Литмир - Электронная Библиотека

Но пока силы не покинули Горбаша, Джим вновь и вновь настойчиво продирался наверх сквозь стену дождя. Темнота окружала и сжимала дракона: спереди и сзади, снизу и сверху. Он ощущал, что несмотря на все усилия, неподвижно висит в мокрой и кромешной пустоте. Дождь шел безостановочно, и не было прорехи в плотном покрове темноты.

Сравнивая быстроту набора высоты с предыдущими взлетами, Джим прикинул, что уже достиг рубежа пяти тысяч футов. Он попытался вспомнить некогда заученные, но потом позабытые сведения о дождевых облаках. Как смутно вспоминалось Джиму, слой «невлажных» облаков находится на высоте двадцати тысяч футов. Очевидно, так высоко дракону не взлететь. Его легкие, как ни крути, оставались легкими животного, приспособленного к жизни на поверхности земли. На таких высотах дракон или задохнется от недостатка кислорода, или замерзнет.

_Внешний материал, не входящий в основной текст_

(* ===== verification/AccountReconciliationFacts.v ===== *)
(** * Properties of the account reconciliation

    Cancellation ownership is the client-order namespace alone; the report is ready
    exactly when nothing was found, and then every open order and every position of the
    snapshot is accounted for; every visible order and exposure is classified. *)
From Stdlib Require Import ZArith Lia Ascii.
From stdpp Require Import base list strings sorting sets.
From S2P Require Import Prelude PyDecimal PyDecimalFacts PyFloat PyValue AccountReconciliation.
Open Scope Z_scope.

(** ** The namespace *)

Lemma client_order_char_not_space c : client_order_char c = true -> is_py_space c = false.
Proof. destruct c as [[] [] [] [] [] [] [] []]; done. Qed.

Lemma str_forallb_impl f g s : (forall c, f c = true -> g c = true) -> str_forallb f s = true -> str_forallb g s = true.
Proof.
  intros H. induction s as [|c s IH]; simpl; [done|]. intros E. apply andb_true_iff in E as [E1 E2].
  by rewrite H, IH.
Qed.

Lemma strip_clean s : str_forallb client_order_char s = true -> strip s = s.
Proof.
  intros H. apply strip_nospace. revert H. apply str_forallb_impl. intros c H.
  by rewrite client_order_char_not_space.
Qed.

Lemma make_id_inv leg intent nonce prefix v :
  make_bot_client_order_id leg intent nonce prefix = Ok v ->
  startswith prefix v = true /\ client_order_id_re v = true.
Proof.
  unfold make_bot_client_order_id. intros H. destruct (_ || _) eqn:E in H; [done|].
  apply orb_false_iff in E as [_ E]. apply negb_false_iff in E. injection H as <-.
  split; [apply startswith_app|done].
Qed.

Lemma re_is_bot v prefix : startswith prefix v = true -> client_order_id_re v = true ->
  is_bot_client_order_id (VStr v) prefix = true.
Proof.
  unfold is_bot_client_order_id, str_of. intros Hp Hr.
  assert (py_str (py_or (VStr v) (VStr "")) = v) as -> by (unfold py_or; simpl; by destruct v).
  pose proof Hr as Hr'. unfold client_order_id_re in Hr'. bool_props.
  rewrite strip_clean by done. rewrite Hp, Hr. destruct v; [|done]. simpl in *. done.
Qed.

Lemma lower_alnum_ok c : lower_alnum c = true -> client_order_char c = true.
Proof. destruct c as [[] [] [] [] [] [] [] []]; done. Qed.

Lemma is_hex_ok c : is_hex c = true -> client_order_char c = true.
Proof. destruct c as [[] [] [] [] [] [] [] []]; done. Qed.

Lemma str_filter_forallb f s : str_forallb f (str_filter f s) = true.
Proof. induction s as [|c s IH]; [done|]. simpl. destruct (f c) eqn:E; simpl; [by rewrite E|done]. Qed.

(** The normalized leg: one to four lowercase alphanumerics. *)
Lemma normalized_leg_ok leg :
  let n := str_or (str_take 4 (str_filter lower_alnum (lower leg))) "leg" in
  str_forallb client_order_char n = true /\ (1 <= String.length n <= 4)%nat.
Proof.
  cbv zeta. set (t := str_take 4 _). unfold str_or.
  assert (str_forallb client_order_char t = true) as Ht.
  { eapply str_forallb_impl; [apply lower_alnum_ok|]. apply str_take_forallb, str_filter_forallb. }
  assert (String.length t <= 4)%nat by apply str_take_length.
  destruct (nonempty t) eqn:E; [|split; [done|simpl; lia]]. split; [done|].
  destruct t; [done|]. simpl in *. lia.
Qed.

Lemma make_default_ok leg intent nonce :
  exists v, make_bot_client_order_id leg intent nonce BOT_CLIENT_ORDER_PREFIX = Ok v.
Proof.
  unfold make_bot_client_order_id. cbv zeta. destruct (normalized_leg_ok leg) as [Hc Hl].
  set (n := str_or _ _) in *. set (d := sha256_hex _).
  assert (str_forallb client_order_char (str_take 20 d) = true) as Hd.
  { eapply str_forallb_impl; [apply is_hex_ok|]. apply str_take_forallb, sha256_hex_chars. }
  pose proof (str_take_length 20 d) as Hdl.
  set (v := BOT_CLIENT_ORDER_PREFIX +:+ _).
  assert (String.length v = (6 + String.length n + String.length (str_take 20 d))%nat) as Hv
    by (subst v; rewrite !str_length_app; simpl; lia).
  assert (client_order_id_re v = true) as ->.
  { unfold client_order_id_re. rewrite !andb_true_iff, !Nat.leb_le. split; [rewrite Hv; lia|].
    subst v. by rewrite !str_forallb_app, Hc, Hd. }
  assert (Nat.ltb BOT_CLIENT_ORDER_ID_MAX_LENGTH (String.length v) = false) as ->
    by (apply Nat.ltb_ge; unfold BOT_CLIENT_ORDER_ID_MAX_LENGTH; lia).
  by eexists.
Qed.

(** ** The issues of each phase are blocking *)

Definition all_blocking (l : list ReconciliationIssue) : Prop := Forall (fun i => i_blocking i = true) l.

Lemma blocking_issue_if b i : i_blocking i = true -> all_blocking (issue_if b i).
Proof. intros H. destruct b; repeat constructor; done. Qed.

Lemma blocking_app a b : all_blocking a -> all_blocking b -> all_blocking (a ++ b).
Proof. apply Forall_app_2. Qed.

Lemma blocking_concat ls : Forall all_blocking ls -> all_blocking (concat ls).
Proof. induction 1; simpl; [constructor|by apply blocking_app]. Qed.

Lemma blocking_map {A} (f : A -> ReconciliationIssue) l : (forall x, i_blocking (f x) = true) -> all_blocking (map f l).
Proof. intros H. induction l; constructor; auto. Qed.

Lemma blocking_flat_map {A} (f : A -> list ReconciliationIssue) l :
  (forall x, all_blocking (f x)) -> all_blocking (flat_map f l).
Proof. intros H. induction l; simpl; [constructor|by apply blocking_app]. Qed.

Lemma res_map_list_Forall {A B} (f : A -> result B) (P : B -> Prop) l ys :
  (forall x y, f x = Ok y -> P y) -> res_map_list f l = Ok ys -> Forall P ys.
Proof.
  intros HP. revert ys; induction l as [|x l IH]; simpl; intros ys H; [injection H as <-; constructor|].
  apply res_bind_Ok in H as (y & Hy & H). apply res_bind_Ok in H as (ys' & Hys & H). injection H as <-.
  constructor; eauto.
Qed.

Lemma blocking_nil : all_blocking [].
Proof. constructor. Qed.

#[local] Hint Resolve blocking_nil blocking_issue_if blocking_app blocking_map blocking_flat_map : blocking.

Lemma blocking_identity a b c : all_blocking (identity_issues a b c).
Proof. unfold identity_issues. destruct (c && _); [repeat constructor|auto with blocking]. Qed.

Lemma blocking_endpoint s : all_blocking (endpoint_issues s).
Proof. unfold endpoint_issues. destruct (as_dict _); auto with blocking. Qed.

Lemma blocking_margin a b : all_blocking (margin_issues a b).
Proof. unfold margin_issues. auto with blocking. Qed.
Definition proposal_evidence (p : CapitalProjection) (policy : ReservationPolicy) : dict pyval :=
  [("spot_free_after_all_reservations_usd", VStr (dec_str (entry_spot_cash_remaining_usd p)));
   ("futures_free_after_all_reservations_usd", VStr (dec_str (entry_futures_margin_remaining_usd p)));
   ("reserved_spot_cash_usd", VStr (dec_str (reserved_spot_cash_usd p)));
   ("reserved_futures_margin_usd", VStr (dec_str (reserved_futures_margin_usd p)));
   ("repair_reserve_usd", VStr (py_str (repair_reserve_usd policy)));
   ("exit_reserve_usd", VStr (py_str (exit_reserve_usd policy)));
   ("liquidation_buffer_usd", VStr (py_str (minimum_liquidation_buffer_usd policy)))].

Definition proposal_hash (dir : string) (amount : dec) (now_iso : string) (ev : dict pyval) : result string :=
  let! digest := json_sha256 false (VDict [
    ("direction", VStr dir); ("amount_usd", VStr (dec_str amount)); ("created_at", VStr now_iso);
    ("evidence", VDict ev)]) in
  Ok ("treasury-" +:+ str_take 20 digest).

Definition propose (book : book) (capital : CapitalState) (reservation_policy : ReservationPolicy)
    (policy : TreasuryPolicy) (reconciliation_matched critical_incident_active : bool) (now_iso : string)
    : result TreasuryProposal :=
  let! p := projection book capital reservation_policy in
  let! target_spot := _decimal (target_spot_buffer_usd policy) "target_spot_buffer_usd" in
  let! target_futures := _decimal (target_futures_buffer_usd policy) "target_futures_buffer_usd" in
  let! minimum := _decimal (minimum_transfer_usd policy) "minimum_transfer_usd" in
  let! maximum := _decimal (maximum_transfer_usd policy) "maximum_transfer_usd" in
  if dlt maximum minimum then raise ValueError "maximum transfer must not be below minimum transfer"
  else
    let blockers := reason_if (negb reconciliation_matched) "account_reconciliation_not_proven"
                    ++ reason_if critical_incident_active "critical_incident_active" in
    let! '(dir, amount, reasons) :=
      plan (match blockers with [] => false | _ => true end)
        (entry_spot_cash_remaining_usd p) (entry_futures_margin_remaining_usd p)
        target_spot target_futures minimum maximum in
    let ev := proposal_evidence p reservation_policy in
    let! id := proposal_hash dir amount now_iso ev in
    Ok {|
      proposal_id := id;
      direction := dir;
      amount_usd := amount;
      created_at := now_iso;
      executable := false;
      reason_codes := dedupe (blockers ++ reasons ++ reason_if (proposal_only policy) "proposal_only_policy");
      evidence := ev |}.
Definition hash_payload (t : NormalizedAccountTruth) : pyval :=
  VDict [("schema_version", VInt ACCOUNT_TRUTH_SCHEMA_VERSION); ("account_id", VStr (account_id t));
    ("environment", VStr (environment t)); ("captured_at", opt_str (captured_at t));
    ("availability_time", opt_str (availability_time t)); ("expires_at", opt_str (expires_at t));
    ("status", VStr (status_name (status t))); ("standard_spot_status", VStr (status_name (standard_spot_status t)));
    ("usd_m_futures_status", VStr (status_name (usd_m_futures_status t)));
    ("missing_fields", VList (map VStr (missing_fields t))); ("standard_spot", VDict (standard_spot t));
    ("usd_m_futures", VDict (usd_m_futures t)); ("raw_snapshot", VDict (raw_snapshot t))].

Definition normalize_binance_account_truth (snapshot : dict pyval) (account_id environment : string)
    (now max_age_seconds : Z) : result NormalizedAccountTruth :=
  let! availability := _parse_time (get snapshot "availability_time") in
  let! captured := _parse_time (get snapshot "captured_at") in
  let early := match availability with None => ["availability_time"] | Some _ => [] end
            ++ match get snapshot "captured_at", captured with VNone, _ | _, Some _ => [] | _, None => ["captured_at"] end in
  let (spot, spot_missing) := _normalize_spot snapshot [] in
  let! standard_spot := spot in
  let (futures, futures_missing) := _normalize_futures snapshot [] in
  let! usd_m_futures := futures in
  let missing := early ++ spot_missing ++ futures_missing in
  let! exp := expiry now (Z.max 1 max_age_seconds) availability in
  let stale := snd exp in
  let unsigned := Truth EmptyString account_id environment
    (option_map isoformat captured) (option_map isoformat availability) (option_map isoformat (fst exp))
    (match missing with [] => if stale then STALE else COMPLETE | _ => UNKNOWN end)
    (venue_status spot_missing availability stale) (venue_status futures_missing availability stale)
    (sort_strings (dedupe missing)) standard_spot usd_m_futures snapshot EmptyString ACCOUNT_TRUTH_SCHEMA_VERSION in
  let! canonical := _canonical_json (hash_payload unsigned) in
  let content_hash := sha256_hex canonical in
  let identity := sha256_hex (str_join "|" [account_id; environment;
                    match availability with Some t => datetime_str t | None => "None" end; content_hash]) in
  Ok (Truth ("account_truth_" +:+ str_take 32 identity) account_id environment (captured_at unsigned)
        (availability_time unsigned) (expires_at unsigned) (status unsigned) (standard_spot_status unsigned)
        (usd_m_futures_status unsigned) (missing_fields unsigned) standard_spot usd_m_futures snapshot
        content_hash ACCOUNT_TRUTH_SCHEMA_VERSION).
(* ===== verification/FeedRecovery.v ===== *)
(** * Feed cursors and API recovery

    Model of [src/bongus/market_data/feed_recovery.py]: the durable cursor of each
    venue/stream/symbol with its gap handling, the rate-limit budget, the classifier
    of exchange conditions and the clock check.  The table [feed_cursors] and the
    event table are the state.  With a separate event connection every event is
    committed when it is written, before the cursor; otherwise it belongs to the
    transaction.  Instants are microseconds and [now] is an argument; an integer that
    does not fit SQLite's 64 bits raises when it is bound. *)
From Stdlib Require Import ZArith Lia Ascii SpecFloat.
From stdpp Require Import base list list_numbers strings sets.
From S2P Require Import Prelude PyDecimal PyFloat PyTime PyValue.
Open Scope Z_scope.

(** ** Data *)

Inductive FeedState := COLD | READY | GAPPED | BACKFILLING | THROTTLED | MAINTENANCE | CLOCK_SKEW | FILTER_CHANGED.

#[export] Instance FeedState_eq_dec : EqDecision FeedState.
Proof. solve_decision. Defined.

Definition feed_state_value (s : FeedState) : string :=
  match s with
  | COLD => "COLD" | READY => "READY" | GAPPED => "GAPPED" | BACKFILLING => "BACKFILLING"
  | THROTTLED => "THROTTLED" | MAINTENANCE => "MAINTENANCE" | CLOCK_SKEW => "CLOCK_SKEW"
  | FILTER_CHANGED => "FILTER_CHANGED"
  end.

Record FeedSource := Source { venue : string; stream : string; symbol : string }.

(** [source.key] *)
Definition source_key (x : FeedSource) : result string :=
  let v := lower (strip (venue x)) in
  let st := lower (strip (stream x)) in
  if negb (nonempty v) || negb (nonempty st) then raise ValueError "feed source requires venue and stream"
  else Ok (str_join ":" [v; st; upper (strip (symbol x))]).

Record SequenceResult := SeqResult {
  q_source_key : string;
  accepted : bool;
  duplicate : bool;
  q_state : FeedState;
  prior_sequence : option Z;
  sequence : Z;
  missing_from : option Z;
  missing_to : option Z;
  q_reason : string
}.

Record ApiCondition := Condition {
  a_state : FeedState;
  retry_at : option Z;
  reason_code : string;
  symbol_scoped : bool;
  a_evidence : dict pyval
}.

(** A row of [feed_cursors]. *)
Record cursor := Cursor {
  c_key : string;
  c_venue : string;
  c_stream : string;
  c_symbol : string;
  last_sequence : option Z;
  c_state : FeedState;
  gap_from : option Z;
  gap_to : option Z;
  last_event_time : option Z;
  metadata_hash : string;
  updated_at : Z
}.

(** A row of [feed_recovery_events]; the key is its position. *)
Record event := Event {
  e_key : string;
  e_time : Z;
  e_type : string;
  e_prior : option Z;
  e_next : option Z;
  e_details : string
}.

Record store := Store { cursors : list cursor; events : list event }.

(** ** The tables *)

Definition sql_opt_int (z : option Z) : result unit := match z with Some z => sql_int z | None => Ok tt end.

На этой высоте слабый, но непрерывный ветер разгонял дождь, и Джим инстинктивно поймал его для подъема. Он рискнул: расправил крылья и перевел дыхание, не ощущая быстрой потери высоты. Он почувствовал давление воздуха на нижнюю плоскость крыльев, а мозг дракона зарегистрировал, что полет перешел в плавное снижение. И все же Джим опасался: ведь он мог терять высоту быстрее, чем предполагал.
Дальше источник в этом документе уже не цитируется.